Recent events have shifted our focus to the economic value of living trees and, it is hoped, put the brakes on the worldwide deforestation accountable for 20 percent of annual global carbon emissions. Now, we must plant millions of trees to replace what has been lost.
What tree species should we plant?
According to the U.S. Forest Service, large-diameter, long-lived, leafy species are twice as effective at sequestering carbon than conifers. Atlanta’s urban hardwood forest sequesters more than twice as much carbon (46,345 tons each year) as Calgary, Alberta’s, conifer forest (21,422 tons annually).
The message: Plant native hardwoods.
By focusing on native species, we will create community forests that not only sequester carbon but also nourish wildlife. Native tree species provide food for native insects and thus food for birds. Plantings of native trees also provide corridors of safe passage for wildlife.
Take a look at what native tree species are growing in nearby natural areas and “consult the genius of the place,” as Alexander Pope advised the gardener. Keep in mind, however, that the future planting site may have been altered substantially from the natural.
Also, examine what your neighbors have planted and, if at all possible, plant something else. Tree species diversity will determine the overall biodiversity of the community forest.

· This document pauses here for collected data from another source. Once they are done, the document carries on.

Lemma ahead_same r q a a' : val (attributed a) <= val (attributed a') \/ val (amountAtto r) <= val (attributed a') ->
  periodStart a = q -> periodStart a' = q -> ahead r (Some a) (Some a').
Proof.
  intros L E E' p. unfold remaining, past, used. rewrite E, E'. destruct (p <? q); [lia|]. destruct (q =? p); lia.
Qed.

Lemma ahead_later r a a' : 0 <= val (attributed a') -> 0 <= val (amountAtto r) ->
  periodStart a < periodStart a' -> ahead r (Some a) (Some a').
Proof.
  intros N W L p. unfold remaining, past, used.
  destruct (Z.ltb_spec p (periodStart a')); [destruct (p <? periodStart a); lia|].
  rewrite (proj2 (Z.ltb_ge p (periodStart a))) by lia. rewrite (proj2 (Z.eqb_neq (periodStart a) p)) by lia.
  destruct (_ =? _); lia.
Qed.

(** ** Restoring *)

Definition clock_reached (c : Catalog) (now : Z) : Prop :=
  forall i own s, subs c !! i = Some (own, Some s) ->
    periodStart s <= fst (periodBounds (period own) now (loc own)) /\ periodStart s <> Time.zeroTime.

(** A state as a snapshot of [snap] writes it. *)
Definition describes (now : Z) (r : rule) (snap : subSnapshot) (s : SubscriptionState) : Prop :=
  SRuleID s = id r /\ SPeriodStart s = periodStart snap /\
  periodStart snap <= fst (periodBounds (period r) now (loc r)) /\ periodStart snap <> Time.zeroTime /\
  exists a, parseU128 (SAttributed s) = Some (Ok a) /\ wf a /\ val (attributed snap) <= val a.

Lemma restore_one_ahead now r cur snap s : wf (amountAtto r) -> (forall k, cur = Some k -> wf (attributed k)) ->
  describes now r snap s ->
  exists o, restore_one now (r, cur) s = Some (Ok o) /\
    let new := match o with Some k => Some k | None => cur end in
    ahead r cur new /\ ahead r (Some snap) new /\ (forall k, new = Some k -> wf (attributed k)).
Proof.
  intros W Wc (_ & Es & Le & Nz & a & Ep & Wa & La). unfold restore_one. rewrite Ep.
  unfold Time.IsZero. rewrite Es, (proj2 (Z.eqb_neq _ _)) by done.
  destruct (periodBounds (period r) now (loc r)) as [openStart e]. cbn [fst] in Le.
  unfold Time.After. rewrite (proj2 (Z.ltb_ge openStart (periodStart snap))) by lia.
  set (a' := if 0 <? cmp a (amountAtto r) then amountAtto r else a).
  assert (wf a' /\ (val a <= val a' \/ val (amountAtto r) <= val a')) as [Wa' La'].
  { unfold a'. rewrite cmp_val by done. destruct (Z.ltb_spec (val a) (val (amountAtto r))); cbn; [split; [done|lia]|].
    destruct (Z.eqb_spec (val a) (val (amountAtto r))); cbn; split; try done; lia. }
  eexists. split; [reflexivity|]. cbv zeta. clearbody a'. pose proof (val_range _ W). pose proof (val_range _ Wa').
  assert (ahead r (Some snap) (Some (mkSnapshot (periodStart snap) a'))) as As
    by (eapply ahead_same; [cbn; lia|done|done]).
  destruct cur as [k|].
  - specialize (Wc k eq_refl). pose proof (val_range _ Wc). rewrite cmp_val by done.
    destruct (Z.ltb_spec (periodStart k) (periodStart snap)) as [Lt|Ge]; cbn [orb].
    { split_and!; [apply ahead_later; cbn; lia|done|]. by intros ? [= <-]. }
    destruct (Z.eqb_spec (periodStart snap) (periodStart k)) as [Eq|Ne]; cbn [andb].
    + destruct (Z.ltb_spec (val a') (val (attributed k))); [|destruct (Z.eqb_spec (val a') (val (attributed k)))]; cbn.
      1,2: split_and!; [done| |by intros ? [= <-]]; rewrite As; eapply ahead_same; [cbn; lia|done|done].
      split_and!; [|done|by intros ? [= <-]]. eapply ahead_same; [cbn; lia|done|done].
    + split_and!; [done| |by intros ? [= <-]]. rewrite As. apply ahead_later; cbn; lia.
  - split_and!; [|done|by intros ? [= <-]]. intros p. unfold remaining, past, used. cbn.
    destruct (p <? periodStart snap), (periodStart snap =? p); lia.
Qed.

Section Restart.
Variable rules : list rule.
Hypothesis loaded : rules_ok rules.

Definition amounts_wf r (H : r ∈ rules) : wf (amountAtto r).
Proof. destruct loaded as [F _]. eapply Forall_forall in F; [|exact H]. apply F. Qed.

(** The states of a list describe accumulators of plans among the rules. *)
Definition described (now : Z) (s : SubscriptionState) : Prop :=
  exists r snap, r ∈ rules /\ class r = ClassSubscription /\ describes now r snap s.

Lemma restore_loop_ahead now states : Forall (described now) states -> forall ss n, subs_ok rules ss ->
  exists ss' n', restore_loop states now ss n = (ss', Some (n', None)) /\ subs_ok rules ss' /\
    forall r cur, r ∈ rules -> class r = ClassSubscription -> ss !! id r = Some (r, cur) ->
      exists cur', ss' !! id r = Some (r, cur') /\ ahead r cur cur' /\
        forall snap s, s ∈ states -> describes now r snap s -> ahead r (Some snap) cur'.
Proof.
  induction 1 as [|s states (r & snap & Hr & Cl & D) _ IH]; intros ss n S; cbn [restore_loop].
  { eexists _, _. split; [reflexivity|]. split; [done|]. intros r cur Hr _ L. exists cur. split_and!; [done|done|].
    intros snap s Hs. by apply elem_of_nil in Hs. }
  destruct S as (S1 & S2 & S3). destruct (S1 r Hr Cl) as [cur L]. assert (SRuleID s = id r) as Ei by apply D. rewrite Ei, L.
  assert (forall k, cur = Some k -> wf (attributed k)) as Wc by (intros k ->; by eapply S2).
  destruct (restore_one_ahead now r cur snap s (amounts_wf r Hr) Wc D) as (o & Eo & A1 & _ & Wn). rewrite Eo.
  set (new := match o with Some k => Some k | None => cur end) in *.
  assert (exists ss1 n1, (match o with
      | None => restore_loop states now ss n
      | Some k => restore_loop states now (<[id r := (fst (r, cur), Some k)]> ss) (n + 1)
      end) = restore_loop states now ss1 n1 /\ subs_ok rules ss1 /\ ss1 !! id r = Some (r, new) /\
      forall i, i <> id r -> ss1 !! i = ss !! i) as (ss1 & n1 & -> & S' & L' & Lo).
  { destruct o as [k|]; [|by eexists _, _]. exists (<[id r := (r, Some k)]> ss), (n + 1). split; [done|].
    split_and!; [|by rewrite lookup_insert_eq|intros i Hi; by rewrite lookup_insert_ne by done].
    destruct k as [q a]. apply subs_ok_insert; [apply loaded|done|done|done|]. by apply (Wn (mkSnapshot q a)). }
  destruct (IH ss1 n1 S') as (ss' & n' & -> & Sf & G). eexists _, _. split; [reflexivity|]. split; [done|].
  intros r0 cur0 Hr0 Cl0 L0. destruct (decide (id r0 = id r)) as [E|Ne].
  - assert (r0 = r) as -> by (by apply (id_unique rules); [apply loaded| | |]).
    rewrite L in L0. injection L0 as <-. destruct (G r new Hr Cl L') as (cur' & Lf & B1 & B2). exists cur'.
    split_and!; [done|by rewrite A1|]. intros snap0 s0 Hs0 D0. apply elem_of_cons in Hs0 as [->|Hs0]; [|by eapply B2].
    destruct (restore_one_ahead now r cur snap0 s (amounts_wf r Hr) Wc D0) as (o' & Eo' & _ & A3 & _).
    rewrite Eo in Eo'. injection Eo' as <-. by rewrite <- B1.
  - rewrite <- (Lo (id r0) Ne) in L0. destruct (G r0 cur0 Hr0 Cl0 L0) as (cur' & Lf & B1 & B2). exists cur'.
    split_and!; [done|done|]. intros snap0 s0 Hs0 D0. apply elem_of_cons in Hs0 as [->|Hs0]; [|by eapply B2].
    destruct D0 as [E0 _]. congruence.
Qed.
End Restart.
Lemma tiers_loop_loads ts u base : rates_ok base ->
  Forall (fun t => match UpToInputTokens t with Some u => is_i64 u | None => True end) ts ->
  forall prev acc, Forall (fun t => rates_ok (trates t)) acc -> (prev = -1 /\ acc = [] \/ 0 <= prev /\ climbs 0 acc prev) ->
  ts <> [] ->
  loads (fun l => Forall (fun t => rates_ok (trates t)) l /\ ascending 0 l /\ l <> []) (tiers_loop ts u base prev acc).
Proof.
  intros B. induction 1 as [|t ts Ht Hts IH]; intros prev acc D C N; [done|]. cbn [tiers_loop].
  eapply loads_bind; [apply compileRates_loads|]. intros tr Tr.
  assert (rates_ok (inherit tr base)) as I by (by apply inherit_ok).
  assert (forall x, Forall (fun t => rates_ok (trates t)) (acc ++ [mkTier x (inherit tr base)])) as D'
    by (intros x; apply Forall_app; split; [done|by apply Forall_singleton]).
  destruct (UpToInputTokens t) as [up|].
  - guards. match goal with H : (_ <=? _) = false |- _ => apply Z.leb_gt in H end.
    destruct ts as [|t' ts]; [done|]. assert (0 <= up) by (destruct C as [[-> ->]|[? _]]; lia).
    apply IH; [by apply D'| |done]. right. split; [done|].
    destruct C as [[-> ->]|[? C]]; [cbn; unfold is_i64 in Ht; lia|]. apply climbs_snoc with prev; [done|unfold is_i64 in Ht; lia].
  - guards. destruct ts as [|t' ts]; [|done]. cbn. split; [by apply D'|]. split; [|by destruct acc].
    destruct C as [[-> ->]|[? C]]; [done|by eapply climbs_last].
Qed.

(** ** Rules *)

Lemma with_usage_ok r u rs ts tm mc : rule_ok r -> rates_ok rs -> Forall (fun t => rates_ok (trates t)) ts -> ascending 0 ts ->
  rule_ok (with_usage r u rs ts tm mc).
Proof. destruct r. intros (F & _ & Ut & A & W) R T As. split_and!; done. Qed.

Lemma compileUsage_loads raw r : raw_ok raw -> rule_ok r -> loads rule_ok (compileUsage raw r).
Proof.
  intros Ro R. unfold compileUsage. guards.
  eapply (loads_bind (fun _ => True)); [apply loads_choice; [unfold parseUnit; spelled|exact I]|]. intros u _. guards.
  eapply loads_bind; [apply compileRates_loads|]. intros rs Rs.
  eapply (loads_bind (fun _ => True)); [unfold parseTierMode; spelled|]. intros mode _.
  destruct (rTiers raw) as [|t ts] eqn:E; [guards; by apply with_usage_ok|].
  eapply loads_bind.
  { apply (tiers_loop_loads (t :: ts) u rs Rs); [unfold raw_ok in Ro; by rewrite E in Ro|done|by left|done]. }
  intros l (L1 & L2 & _). guards. by apply with_usage_ok.
Qed.

Lemma compileSubscription_loads raw r : rule_ok r -> loads rule_ok (compileSubscription raw r).
Proof.
  intros R. unfold compileSubscription.
  eapply (loads_bind (fun _ => True)).
  { apply loads_choice; [|exact I]. eapply (loads_bind (fun _ => True)); [unfold parseUnit; spelled|].
    intros u _. by guards. }
  intros _ _. guards. eapply loads_bind; [apply decimal_of_loads|]. intros d D. guards.
  eapply loads_bind; [by apply atto_of_loads|]. intros a [W _].
  eapply (loads_bind (fun _ => True)); [unfold parsePeriod; spelled|]. intros p _.
  destruct r. destruct R as (F & U & Ut & A & _). cbn. split_and!; done.
Qed.

Lemma exceedsHundred_total d : decimal_ok d -> exceedsHundred d <> None.
Proof.
  intros (_ & Sc & _). unfold exceedsHundred. destruct (pow10_total _ Sc) as (p & -> & _). by destruct (Mul64 100 p).
Qed.

Lemma compileAdjustment_loads raw r : rule_ok r -> loads rule_ok (compileAdjustment raw r).
Proof.
  intros R. unfold compileAdjustment. guards.
  eapply (loads_bind (fun _ => True)); [unfold parseAdjOp; spelled|]. intros o _.
  eapply (loads_bind (fun _ => True)); [unfold parseAdjBase; spelled|]. intros b _. guards.
  eapply loads_bind; [apply decimal_of_loads|]. intros d D.
  eapply (loads_bind wf).
  { destruct o; [apply R|apply R|]. eapply loads_impl; [by apply atto_of_loads|by intros ? []]. }
  intros a Wa. guards. eapply (loads_bind (fun _ => True)).
  { destruct o; try done. destruct (dneg d); [|done]. pose proof (exceedsHundred_total d D). by destruct (exceedsHundred d). }
  intros deep _. guards. destruct r. destruct R as (F & U & Ut & A & W). destruct D as (Du & Ds & _). cbn.
  split_and!; try done.
Qed.

Lemma compileProvenance_loads raw r : rule_ok r -> loads rule_ok (compileProvenance raw r).
Proof.
  intros R. unfold compileProvenance. guards.
  assert (forall so t text, rule_ok (with_source r so t text)) as G.
  { intros so t text. destruct r. destruct R as (F & U & Ut & A & W). split_and!; done. }
  destruct (parse_date _ _); [apply G|]. destruct (parse_rfc3339 _); [apply G|done].
Qed.

Lemma scaled_to_loads d : decimal_ok d -> loads (fun x => 0 <= x) (scaled_to d 6).
Proof.
  intros (_ & Sc & _). unfold scaled_to. pose proof (scaled_total d Sc) as T. unfold scaled in *.
  destruct (6 <? scale d); [done|]. destruct (pow10_at _); [|done]. unfold Mul64 in *. destruct (negb _); [done|]. cbn.
  apply u64_range.
Qed.
(** [which], on the patterns from number [i]. *)
Fixpoint which (i : nat) (ps : list pattern) (m : list Z) : option nat :=
  match ps with
  | [] => None
  | p :: ps' =>
      match m !! Z.to_nat (2 * group p) with
      | Some lo => if 0 <=? lo then Some i else which (S i) ps' m
      | None => which (S i) ps' m
      end
  end.

(** ** Filters and sessions *)

Record Config : Type := mkConfig {
  cName : bytes; cPatterns : list PatternSpec; cSecret : bytes; cScope : Z;
  cMaxEntries : Z; cRetain : Z; cMaxRetained : Z }.

Record Filter : Type := mkFilter {
  fname : bytes; fset : PatternSet; secret : bytes; fscope : Z; fmax : Z; version : bytes }.

Definition DefaultMaxEntries : Z := 1024.

(** A length-prefixed string. *)
Definition writeLP (s : bytes) : bytes :=
  let l := Z.of_nat (length s) in
  [u8 (Z.shiftr l 24); u8 (Z.shiftr l 16); u8 (Z.shiftr l 8); u8 l] ++ s.

(** [New]: the filter and its vault, which it always has. *)
Definition New (cfg : Config) : result setError (Filter * Vault) :=
  (let! set := NewPatternSet (cPatterns cfg) in
   if Deterministic (cScope cfg) && (Z.of_nat (length (cSecret cfg)) =? 0)
   then Err (ErrNoSecret (cName cfg) (cScope cfg))
   else
     let version := hex (take 8 (hmac (cSecret cfg)
       (flat_map (fun p => writeLP (pname p) ++ writeLP (Source (pre p))) (pats set)))) in
     Ok (mkFilter (cName cfg) set (cSecret cfg) (cScope cfg)
           (if cMaxEntries cfg <=? 0 then DefaultMaxEntries else cMaxEntries cfg) version,
         newVault (cRetain cfg) (cMaxRetained cfg)))%go.

(** [tables]; [scope_key] is the key of [h], the statistics are [stats]. *)
Record tables : Type := mkTables {
  scope_key : bytes; fwd : gmap bytes bytes; rvs : gmap bytes bytes; scopeTag : bytes;
  perPat : list Z; Issued : Z; Resolved : Z; Unresolved : Z; failed : bool }.

(** [Session]. For [ScopeRequest] the salt is sixteen bytes from the random
    source, which can fail. *)
Definition Session (f : Filter) (salt : bytes) (random : option bytes) : option tables :=
  match (if fscope f =? ScopeRequest then random else Some salt) with
  | None => None
  | Some salt =>
      let key := hmac (secret f) (writeLP (Scope_String (fscope f)) ++ writeLP salt) in
      Some (mkTables key ∅ ∅ (hex (take 8 key)) (replicate (length (pats (fset f))) 0) 0 0 0 false)
  end.

(** A session and the vault it shares with its filter. *)
Notation State := (tables * Vault)%type.

(** [Salt]: a digest of its parts. *)
Definition Salt (parts : list bytes) : bytes := hex (take 16 (sha256 (flat_map writeLP parts))).

(** ** Issuing placeholders *)

Definition derive (key value : bytes) : bytes :=
  Sentinel
  ++ flat_map (fun b => [nth (Z.to_nat (Z.shiftr b 4)) alphabet 0; nth (Z.to_nat (Z.land b 15)) alphabet 0])
       (take digestBytes (hmac key value))
  ++ [93].
(* ===== verification/RouterOrder.v ===== *)
(** * What the ordering of candidates promises

    When every strategy of the chain has its figure for every candidate, the two
    comparators are orders, and the first choice is the backend the chain prefers
    served by the account that affinity prefers. When a figure is missing the
    comparator is not an order, and a worse candidate can come first. *)
From Stdlib Require Import String.
From stdpp Require Import base gmap list strings sorting.
From Stdlib Require Import ZArith Lia SpecFloat.
From S2P Require Import Prelude F64 Axis GoSort Router.
Open Scope Z_scope.

(** ** Comparators that are orders *)

Record total_cmp {A} (P : A -> Prop) (cmp : A -> A -> Z) : Prop := {
  tc_opp x y : P x -> P y -> cmp y x = - cmp x y;
  tc_trans x y z : P x -> P y -> P z -> cmp x y <= 0 -> cmp y z <= 0 -> cmp x z <= 0 }.

(** The second comparator decides what the first leaves open. *)
Definition then_by {A} (c1 c2 : A -> A -> Z) (x y : A) : Z := if negb (c1 x y =? 0) then c1 x y else c2 x y.

Lemma total_then {A} (P : A -> Prop) c1 c2 : total_cmp P c1 -> total_cmp P c2 -> total_cmp P (then_by c1 c2).
Proof.
  intros [O1 T1] [O2 T2]. split.
  - intros x y Px Py. unfold then_by. rewrite (O1 x y), (O2 x y) by assumption.
    destruct (Z.eqb_spec (c1 x y) 0) as [->|N]; [reflexivity|].
    destruct (Z.eqb_spec (- c1 x y) 0); [lia|reflexivity].
  - intros x y z Px Py Pz. unfold then_by.
    pose proof (T1 x y z Px Py Pz) as A1. pose proof (T1 y z x Py Pz Px) as A2. pose proof (T1 z x y Pz Px Py) as A3.
    pose proof (T2 x y z Px Py Pz) as B.
    pose proof (O1 x y Px Py). pose proof (O1 y z Py Pz). pose proof (O1 x z Px Pz).
    destruct (Z.eqb_spec (c1 x y) 0), (Z.eqb_spec (c1 y z) 0), (Z.eqb_spec (c1 x z) 0); cbn [negb]; lia.
Qed.

Lemma total_neg {A} (P : A -> Prop) c : total_cmp P c -> total_cmp P (fun x y => - c x y).
Proof.
  intros [O T]. split; intros; [rewrite (O x y) by assumption; lia|].
  pose proof (T z y x). pose proof (O x y). pose proof (O y z). pose proof (O x z). intuition lia.
Qed.

Lemma total_cmp_ext {A} (P : A -> Prop) c c' :
  (forall x y, P x -> P y -> c' x y = c x y) -> total_cmp P c -> total_cmp P c'.
Proof.
  intros E [O T]. split; intros; [rewrite !E by assumption; auto|].
  rewrite !E in * by assumption. eauto.
Qed.

Lemma total_impl {A} (P Q : A -> Prop) c : (forall x, Q x -> P x) -> total_cmp P c -> total_cmp Q c.
Proof. intros I [O T]. split; intros; [apply O; auto|eapply (T x y z); auto]. Qed.

Lemma total_key {A} (f : A -> Z) (P : A -> Prop) : total_cmp P (fun x y => cmpInt (f x) (f y)).
Proof.
  split; intros; unfold cmpInt in *; repeat case_match; breflect; lia.
Qed.

Lemma total_none {A} (P : A -> Prop) : total_cmp P (fun _ _ => 0).
Proof. split; intros; lia. Qed.

Definition bool_key (b : bool) : Z := if b then 0 else 1.
Lemma boolFirst_key a b : boolFirst a b = cmpInt (bool_key a) (bool_key b).
Proof. destruct a, b; reflexivity. Qed.

Lemma total_weak_order {A} (P : A -> Prop) cmp : total_cmp P cmp -> weak_order cmp P.
Proof.
  intros [O T]. split; unfold less; intros.
  - apply Z.ltb_lt in H1. apply Z.ltb_ge. rewrite (O x y) by assumption. lia.
  - apply Z.ltb_ge in H2, H3. apply Z.ltb_ge. rewrite (O x z) by assumption.
    rewrite (O x y) in H2 by assumption. rewrite (O y z) in H3 by assumption. specialize (T x y z). intuition lia.
Qed.
(* ===== verification/RouterRoute.v ===== *)
(** * Routing one request ([internal/router/router.go], [request.go])

    The pipeline of [Route]: the candidates of the attempt, the filter with its
    refusals, the scores, the order, the walk that takes the first reservation it
    can, and the decision; [Report], which closes an attempt; and the session that
    joins the attempts of one request.

    The subsystems the router composes are behind [Subsystems], a state and its
    operations; what they promise to it is [SubsystemLaws]. Messages for people
    are left out of [Error]. *)
From Stdlib Require Import String.
From stdpp Require Import base gmap list strings.
From Stdlib Require Import ZArith Lia.
From S2P Require Import Prelude GoTime F64 Axis GoSort Router.
Open Scope Z_scope.

(** ** Capabilities ([internal/canonical/capability.go]) *)

Definition cap_bit (i : Z) : Z := Z.shiftl 1 i.
(** [CapLogprobs], [CapMultipleChoices], [CapStopSequences], [CapServiceTier]. *)
Definition Material : Z := Eval cbv in Z.lor (cap_bit 14) (Z.lor (cap_bit 17) (Z.lor (cap_bit 21) (cap_bit 22))).
(** The ten shapes, [CapMultiBlockContent] to [CapJSONSchema], and [Material]. *)
Definition Structural_mask : Z := Eval cbv in Z.lor (Z.ones 10) Material.
(** [CapParallelToolCalls], [CapReasoningControl], [CapSeed], [CapLogitBias],
    [CapPenalties], [CapTopK], [CapPriority], [CapMetadata], [CapUser]. *)
Definition Droppable_mask : Z := Eval cbv in
  foldr (fun i m => Z.lor (cap_bit i) m) 0 [10; 11; 12; 13; 15; 16; 18; 19; 20].
Lemma router_of_wf cfg cat it hasPrefix b cls : compile_groups cat (mkBuilding ∅ ∅ ∅ it) (Groups cfg) = Ok b ->
  forallb (alias_ok (bgroups b)) (map_to_list (cAliases cfg)) = true ->
  add_classes (bgroups b) (bclasses b) (map_to_list (cClasses cfg)) = Some cls -> router_wf (router_of cfg hasPrefix b cls).
Proof.
  intros C A K. pose proof (compile_groups_spec _ _ _ _ C (building_wf_empty it)) as W.
  destruct (add_classes_spec _ _ _ _ K) as (K1 & K2). split; cbn.
  - apply W.
  - apply W.
  - apply W.
  - intros c gs g Hc Hg. destruct (K2 c gs g Hc Hg) as [(gs0 & H0 & Hm)|(n & Hn)]; [eapply bw_class; eauto|].
    destruct (bw_group b W n g Hn) as (-> & _). exact Hn.
  - intros n g Hn Hc. destruct (bw_own b W n g Hn Hc) as (gs & H0 & Hm). eauto.
  - intros a n Ha. assert (In (a, n) (map_to_list (cAliases cfg))) as Hin
      by (apply list_elem_of_In, elem_of_map_to_list, Ha).
    pose proof (proj1 (forallb_forall _ _) A _ Hin) as Hok. unfold alias_ok in Hok. apply andb_prop in Hok as (H0 & H1).
    split; [exact (bool_decide_eq_true_1 _ H0)|exact (bool_decide_eq_true_1 _ H1)].
Qed.

Section Compiled.
Context {S R : Type} `{Subsystems S R}.

Lemma New_wf cfg cat it hasPrefix (s : S) now r x it' : New cfg cat it hasPrefix s now = Ok (r, x, it') -> router_wf r.
Proof.
  unfold New. intros E. destruct (compile_groups _ _ _) as [b|] eqn:C; [|discriminate].
  destruct (forallb _ _) eqn:A in E; [cbn [negb] in E|discriminate].
  destruct (add_classes _ _ _) as [cls|] eqn:K; [|discriminate]. injection E as <- <- <-.
  exact (router_of_wf cfg cat it hasPrefix b cls C A K).
Qed.

(** C10. A router is compiled only from a configuration whose references resolve, and
    the compiled router is well formed: every deployment is known under its own
    id, in one group, with a round-robin index no other has; its capacity
    candidates are its credentials in order and the index of a credential finds
    it; an alias names a group and no alias hides one; and a class holds groups
    of the router, among them every group that declares it, so a chain that
    widens from the group to its class never loses a candidate. *)
Theorem New_wellformed cfg cat it hasPrefix (s : S) now r x it' :
  New cfg cat it hasPrefix s now = Ok (r, x, it') ->
  router_wf r /\ length (current x) = size (byID r) /\ length (cursor x) = size (byID r) /\
  forall n g d st, groups r !! n = Some g -> d ∈ gDeployments g ->
    forall c hop, chains r c !! Z.to_nat (Z.min (attempts st - 1) (Z.of_nat (length (chains r c)) - 1)) = Some hop ->
      1 <= attempts st -> c <> CauseNone -> hop <> TargetSameClassLarger -> d ∈ universe r g st c.
Proof.
  intros E. pose proof (New_wf _ _ _ _ _ _ _ _ _ E) as RW. unfold New in E.
  destruct (compile_groups _ _ _) as [b|]; [|discriminate]. destruct (negb _); [discriminate|].
  destruct (add_classes _ _ _) as [cls|]; [|discriminate]. injection E as <- <- <-.
  split_and!; [exact RW|apply length_replicate|apply length_replicate|].
  intros n g d st Hn Hd c hop Hh Ha Hc0 NL. set (r := router_of cfg hasPrefix b cls) in *.
  destruct (rw_group r RW n g Hn) as (_ & _ & Hg).
  assert (forall floor, d ∈ appendLarger (gDeployments g) false floor) as Happ.
  { intros floor. unfold appendLarger. apply list_elem_of_In, filter_In. split; [apply list_elem_of_In, Hd|reflexivity]. }
  rewrite (universe_hop r g st c hop Hh Ha Hc0). destruct hop; [exact Hd| |congruence].
  destruct (String.eqb_spec (gClass g) "") as [|Hc]; [apply Happ|].
  destruct (rw_own r RW n g Hn Hc) as (gs & Hgs & Hm). rewrite Hgs. cbn [default].
  apply list_elem_of_In, in_flat_map. exists g. split; apply list_elem_of_In; [exact Hm|apply Happ].
Qed.
End Compiled.

#[local] Existing Instances Demo.subsystems.

Lemma demo_wf : router_wf Demo.router.
Proof. exact (New_wf _ _ _ _ _ _ _ _ _ Demo.compiled_ok). Qed.

Lemma New_wellformed_witness : exists r x it, New (R := nat * string) Demo.config None NewInterner false Demo.start 0 = Ok (r, x, it) /\
  router_wf r /\ byID r !! "b" <> None.
Proof.
  exists Demo.router, Demo.state, Demo.interner. split; [exact Demo.compiled_ok|].
  split; [exact (proj1 (New_wellformed _ _ _ _ _ _ _ _ _ Demo.compiled_ok))|]. vm_compute. discriminate.
Defined.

In general, I would lean toward those species with proven tolerance to the environmental stresses of modern communities, including the heat stress that accompanies a planting site surrounded by asphalt and concrete, salt stress from deicing salts, drought stress, and soil compaction stress associated with heavy equipment operation and frequent foot traffic. There are, surprisingly, several trees that can handle life in the “urban” landscape.
I mentioned white ash, Fraxinus americana, in last week’s column. Several trees of this species grace the landscape of the University of Maine in Orono, in spite of the recent droughty summers and the cow paths that pass through and around them, rewarding campus residents with the unique beauty of their autumn foliage.
I often recommended yellow birch, Betula alleghaniensis, an adaptable species capable of growing in damp and dry sites, for its brilliant gold fall foliage and its shredding bark. Two broad-spreading trees grow in Marjorie’s garden where the glow of honey-colored trunks warms my spirit on a sunny winter day. From spring through fall, the high branches are filled with flitting chickadees feeding on insects.
Although not quite native to Maine, the river birch, B. nigra, is the most stress-tolerant of all birches.
Valued for its salmon-colored exfoliating bark, the cultivar ‘Heritage’ grows splendidly in parking lot islands where few other trees could thrive.
Plant red oaks, Quercus rubra, in drier landscape sites; red maples, Acer rubrum, in wetter sites. Learn to identify our native trees so that you can consult the genius of the place where you live and garden.
When you run out of tree sites in your own garden, plant a tree at a school, church or community park. Dedicate every tree that you plant to your grandchildren, and the generations that follow.